Your assignment - After locating the line that contains "Open Scope list_scope." in the data below, set down exactly that line and each one after it through the line that contains "value) mx age f e n", and nothing more.
═══ Given data
(* ===== verification/MtaSts.v ===== *)
(** * MTA-STS (internal/delivery: mtasts.go, errors.go)

    Fetching, caching and enforcing the policy by which a domain names the servers its mail
    may go to and demands TLS.  The HTTPS client and the resolver are a [PolicyNet]: each
    call takes a network state and gives an answer and the next state.  A Go map is ranged
    over in any order: [RangeOrder] is the order of a traversal, and its law that it visits
    every entry once.  Times and durations are nanoseconds; a duration is a machine integer
    that wraps, a point in time is not.  One operation reads the clock once. *)

From S2P Require Import Prelude GoStrings Srs QueueProcessor.

Open Scope string_scope.
Open Scope list_scope.
Open Scope Z_scope.

(** ** Policies *)

Record MTASTSPolicy := mkPolicy {
  po_Version : string;
  po_Mode : string;
  po_MX : list string;
  po_MaxAge : Z;
  po_fetchedAt : Z;
  po_expiresAt : Z;
  po_negative : bool
}.

(** fmt.Sscanf(value, "%d", &age): a sign, then digits; what follows is left alone. *)
Fixpoint digit_run (s : string) : string :=
  match s with
  | String c s' => if is_digit c then String c (digit_run s') else ""
  | EmptyString => ""
  end.

Definition Sscanf_d (value : string) : option Z :=
  let value := trim_left value in
  let '(sign, rest) := match value with
                       | String c s' => if byte_in "+-" c then (String c "", s') else ("", value)
                       | EmptyString => ("", "")
                       end in
  if (digit_run rest =? "")%string then None else ParseInt64 (sign +:+ digit_run rest).

Section Policies.
Context `{U : UnicodeTables}.

Definition IsEnforced (now : Z) (p : MTASTSPolicy) : bool :=
  ((po_Mode p =? "enforce")%string && (now <? po_expiresAt p))%bool.

(** One pattern against a host, both lower-cased and without the final dot. *)
Definition matches_pattern (mxHost pattern : string) : bool :=
  let pattern := ToLower (TrimSuffix pattern ".") in
  if (pattern =? mxHost)%string then true
  else if HasPrefix pattern "*." then
    let suffix := sdrop 1 pattern in
    ((mxHost =? sdrop 1 suffix)%string || HasSuffix mxHost suffix)%bool
  else false.

Definition MatchesMX (p : MTASTSPolicy) (mxHost : string) : bool :=
  existsb (matches_pattern (ToLower (TrimSuffix mxHost "."))) (po_MX p).

(** One line of a policy file. *)
Definition policy_line (p : MTASTSPolicy) (line : string) : MTASTSPolicy :=
  let line := TrimSpace line in
  if ((line =? "")%string || HasPrefix line "#")%bool then p
  else match SplitN 2 line ":"%char with
       | [k; v] =>
           let key := TrimSpace (ToLower k) in
           let value := TrimSpace v in
           let '(mkPolicy ver mode mx age f e n) := p in
           if (key =? "version")%string then mkPolicy value mode mx age f e n
           else if (key =? "mode")%string then mkPolicy ver (ToLower value) mx age f e n
           else if (key =? "max_age")%string then
             match Sscanf_d value with
             | Some a => if 0 <? a then mkPolicy ver mode mx a f e n else p
             | None => p
             end
           else if (key =? "mx")%string then mkPolicy ver mode (mx ++ [value]) age f e n
           else p
       | _ => p
       end.

Definition parsePolicyText (text : string) : option MTASTSPolicy :=
  let p := foldl policy_line (mkPolicy "" "none" [] 86400 0 0 false) (Split text LF) in
  if negb (po_Version p =? "STSv1")%string then None
  else if negb (existsb (String.eqb (po_Mode p)) ["enforce"; "testing"; "none"]) then None
  else Some p.
End Policies.

(** ** The manager *)

Definition negativeCacheTTL : Z := 600 * 1000000000.
Definition defaultMaxCacheSize : Z := 1000.

Record Config := mkConfig { cf_MTASTSEnabled : bool; cf_MTASTSCacheSize : Z }.

Record MTASTSMetrics := mkMetrics {
  mt_PoliciesFetched : Z; mt_CacheHits : Z; mt_CacheMisses : Z; mt_FetchErrors : Z; mt_DNSErrors : Z;
  mt_HTTPFetchOK : Z; mt_CacheSize : Z
}.

(** What came back from a GET: where it came from, its status, its first 64 KiB. *)
Record https_response := mkResponse {
  hr_scheme : string; hr_host : string; hr_port : string; hr_status : Z; hr_body : result string
}.

Class PolicyNet (W : Type) := {
  https_get : string -> W -> result https_response * W;
  LookupTXT : string -> W -> result (list string) * W
}.

Class RangeOrder := range : gmap string MTASTSPolicy -> list (string * MTASTSPolicy).
Class RangeOrderLaws `{RG : RangeOrder} : Prop := range_all : forall c, range c ≡ₚ map_to_list c.

Set Primitive Projections.
Record MTASTSManager (W : Type) := mkManager {
  sm_cache : gmap string MTASTSPolicy;
  sm_metrics : MTASTSMetrics;
  sm_net : W
}.
Unset Primitive Projections.
Arguments mkManager {W}.
Arguments sm_cache {W}.
Arguments sm_metrics {W}.
Arguments sm_net {W}.

Definition maxCacheSize (config : option Config) : Z :=
  match config with
  | Some c => if 0 <? cf_MTASTSCacheSize c then cf_MTASTSCacheSize c else defaultMaxCacheSize
  | None => defaultMaxCacheSize
  end.

Definition NewMTASTSManager {W} (net : W) : MTASTSManager W := mkManager ∅ (mkMetrics 0 0 0 0 0 0 0) net.

(** DeliveryError, what the queue sees of it apart. *)
Record DeliveryError := mkDeliveryError {
  dl_Message : string; dl_Details : string; dl_Temporary : bool; dl_Retryable : bool; dl_Timestamp : Z
}.
Definition Error (e : DeliveryError) : string := "policy error: " +:+ dl_Message e.

Section Manager.
Context `{U : UnicodeTables} `{RG : RangeOrder} {W : Type} `{PN : PolicyNet W}.
Variable config : Config.
Variable now : Z.

Abbreviation Sts := (St (MTASTSManager W)).

Definition count (f : MTASTSMetrics -> MTASTSMetrics) : Sts unit :=
  st_modify (fun m => m <| sm_metrics ::= f |>).
Definition on_sts_net {A} (f : W -> A * W) : Sts A :=
  fun m => let '(a, w) := f (sm_net m) in (a, m <| sm_net := w |>).

Definition hit (m : MTASTSMetrics) := let '(mkMetrics a b c d e f g) := m in mkMetrics a (b + 1) c d e f g.
Definition miss (m : MTASTSMetrics) := let '(mkMetrics a b c d e f g) := m in mkMetrics a b (c + 1) d e f g.
Definition fetched (m : MTASTSMetrics) := let '(mkMetrics a b c d e f g) := m in mkMetrics (a + 1) b c d e f g.
Definition fetch_error (m : MTASTSMetrics) := let '(mkMetrics a b c d e f g) := m in mkMetrics a b c (d + 1) e f g.
Definition dns_error (m : MTASTSMetrics) := let '(mkMetrics a b c d e f g) := m in mkMetrics a b c d (e + 1) f g.
Definition http_ok (m : MTASTSMetrics) := let '(mkMetrics a b c d e f g) := m in mkMetrics a b c d e (f + 1) g.
Definition set_size (n : Z) (m : MTASTSMetrics) := let '(mkMetrics a b c d e f _) := m in mkMetrics a b c d e f n.

(** One entry seen by the eviction loop: an expired one goes, the next to expire is
    remembered. *)
Definition evict_step (st : gmap string MTASTSPolicy * string * Z) (x : string * MTASTSPolicy)
    : gmap string MTASTSPolicy * string * Z :=
  let '(cache, oldestKey, oldestExpiry) := st in
  let '(k, p) := x in
  if po_expiresAt p <? now then (delete k cache, oldestKey, oldestExpiry)
  else if ((oldestKey =? "")%string || (po_expiresAt p <? oldestExpiry))%bool
  then (cache, k, po_expiresAt p)
  else st.

Definition make_room (domain : string) (cache : gmap string MTASTSPolicy) : gmap string MTASTSPolicy :=
  let full c := maxCacheSize (Some config) <=? Z.of_nat (size c) in
  if (negb (bool_decide (is_Some (cache !! domain))) && full cache)%bool then
    let '(cache, oldestKey, _) := foldl evict_step (cache, "", 0) (range cache) in
    if (full cache && negb (oldestKey =? "")%string)%bool then delete oldestKey cache else cache
  else cache.

Definition cacheStore (domain : string) (policy : MTASTSPolicy) : Sts unit :=
  st_modify (fun m =>
    let cache := <[domain := policy]> (make_room domain (sm_cache m)) in
    m <| sm_cache := cache |> <| sm_metrics ::= set_size (Z.of_nat (size cache)) |>).

(** The wrap-around of time.Duration(policy.MaxAge) * time.Second. *)
Definition dated (p : MTASTSPolicy) : MTASTSPolicy :=
  let '(mkPolicy ver mode mx age _ _ n) := p in
  mkPolicy ver mode mx age now (now + wrap64 (age * 1000000000)) n.

Definition fetchPolicyFromHTTPS (domain : string) : Sts (option MTASTSPolicy) :=
  r ← on_sts_net (https_get ("https://mta-sts." +:+ domain +:+ "/.well-known/mta-sts.txt"));
  mret (match r with
        | Err _ => None
        | Ok resp =>
            if (negb (hr_scheme resp =? "https")%string || negb (EqualFold (hr_host resp) ("mta-sts." +:+ domain))
                || (negb (hr_port resp =? "")%string && negb (hr_port resp =? "443")%string))%bool then None
            else if negb (hr_status resp =? 200) then None
            else match hr_body resp with
                 | Err _ => None
                 | Ok body => dated <$> parsePolicyText body
                 end
        end).

Definition fetchPolicyFromDNS (domain : string) : Sts (option MTASTSPolicy) :=
  r ← on_sts_net (LookupTXT ("_mta-sts." +:+ domain));
  match r with
  | Err _ => count dns_error ≫= fun _ => mret None
  | Ok records =>
      if negb (existsb (fun rec => Contains rec "STSv1") records) then mret None
      else fetchPolicyFromHTTPS domain
  end.

Definition fetchPolicy (domain : string) : Sts (option MTASTSPolicy) :=
  p ← fetchPolicyFromHTTPS domain;
  match p with
  | Some p => count http_ok ≫= fun _ => mret (Some p)
  | None => fetchPolicyFromDNS domain
  end.

Definition no_policy : MTASTSPolicy := mkPolicy "" "" [] 0 now (now + negativeCacheTTL) true.

(** The part of GetPolicy after a miss. *)
Definition refresh (domain : string) : Sts (option MTASTSPolicy) :=
  count miss ≫= fun _ =>
  p ← fetchPolicy domain;
  match p with
  | None => count fetch_error ≫= fun _ => cacheStore domain no_policy ≫= fun _ => mret None
  | Some p => cacheStore domain p ≫= fun _ => count fetched ≫= fun _ => mret (Some p)
  end.

Definition GetPolicy (domain : string) : Sts (option MTASTSPolicy) :=
  if negb (cf_MTASTSEnabled config) then mret None
  else
    let domain := ToLower domain in
    cache ← st_gets sm_cache;
    match cache !! domain with
    | Some p =>
        if now <? po_expiresAt p then
          count hit ≫= fun _ => mret (if po_negative p then None else Some p)
        else st_modify (fun m => m <| sm_cache ::= delete domain |>) ≫= fun _ => refresh domain
    | None => refresh domain
    end.

Definition EnforcePolicy (domain mxHost : string) (tlsUsed : bool) : Sts (option DeliveryError) :=
  if negb (cf_MTASTSEnabled config) then mret None
  else
    policy ← GetPolicy domain;
    mret (match policy with
          | None => None
          | Some p =>
              if (po_Mode p =? "none")%string then None
              else if negb (MatchesMX p mxHost) then
                if IsEnforced now p then
                  Some (mkDeliveryError ("MTA-STS: MX host " +:+ mxHost +:+ " does not match policy for " +:+ domain)
                          ("policy MX patterns: [" +:+ Join (po_MX p) " " +:+ "]") false false now)
                else None
              else if (IsEnforced now p && negb tlsUsed)%bool then
                Some (mkDeliveryError ("MTA-STS: TLS required for " +:+ domain +:+ " but not used")
                        ("policy mode: " +:+ po_Mode p) true true now)
              else None
          end).

Definition ClearCache : Sts unit :=
  st_modify (fun m => m <| sm_cache := ∅ |> <| sm_metrics ::= set_size 0 |>).
End Manager.

(** ** The cache is bounded *)

Section Bounded.
Context `{U : UnicodeTables} `{RL : RangeOrderLaws} {W : Type} `{PN : PolicyNet W}.
Variable config : Config.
══════
Solution to this task -
Open Scope list_scope.
Open Scope Z_scope.

(** ** Policies *)

Record MTASTSPolicy := mkPolicy {
  po_Version : string;
  po_Mode : string;
  po_MX : list string;
  po_MaxAge : Z;
  po_fetchedAt : Z;
  po_expiresAt : Z;
  po_negative : bool
}.

(** fmt.Sscanf(value, "%d", &age): a sign, then digits; what follows is left alone. *)
Fixpoint digit_run (s : string) : string :=
  match s with
  | String c s' => if is_digit c then String c (digit_run s') else ""
  | EmptyString => ""
  end.

Definition Sscanf_d (value : string) : option Z :=
  let value := trim_left value in
  let '(sign, rest) := match value with
                       | String c s' => if byte_in "+-" c then (String c "", s') else ("", value)
                       | EmptyString => ("", "")
                       end in
  if (digit_run rest =? "")%string then None else ParseInt64 (sign +:+ digit_run rest).

Section Policies.
Context `{U : UnicodeTables}.

Definition IsEnforced (now : Z) (p : MTASTSPolicy) : bool :=
  ((po_Mode p =? "enforce")%string && (now <? po_expiresAt p))%bool.

(** One pattern against a host, both lower-cased and without the final dot. *)
Definition matches_pattern (mxHost pattern : string) : bool :=
  let pattern := ToLower (TrimSuffix pattern ".") in
  if (pattern =? mxHost)%string then true
  else if HasPrefix pattern "*." then
    let suffix := sdrop 1 pattern in
    ((mxHost =? sdrop 1 suffix)%string || HasSuffix mxHost suffix)%bool
  else false.

Definition MatchesMX (p : MTASTSPolicy) (mxHost : string) : bool :=
  existsb (matches_pattern (ToLower (TrimSuffix mxHost "."))) (po_MX p).

(** One line of a policy file. *)
Definition policy_line (p : MTASTSPolicy) (line : string) : MTASTSPolicy :=
  let line := TrimSpace line in
  if ((line =? "")%string || HasPrefix line "#")%bool then p
  else match SplitN 2 line ":"%char with
       | [k; v] =>
           let key := TrimSpace (ToLower k) in
           let value := TrimSpace v in
           let '(mkPolicy ver mode mx age f e n) := p in
           if (key =? "version")%string then mkPolicy value mode mx age f e n
           else if (key =? "mode")%string then mkPolicy ver (ToLower value) mx age f e n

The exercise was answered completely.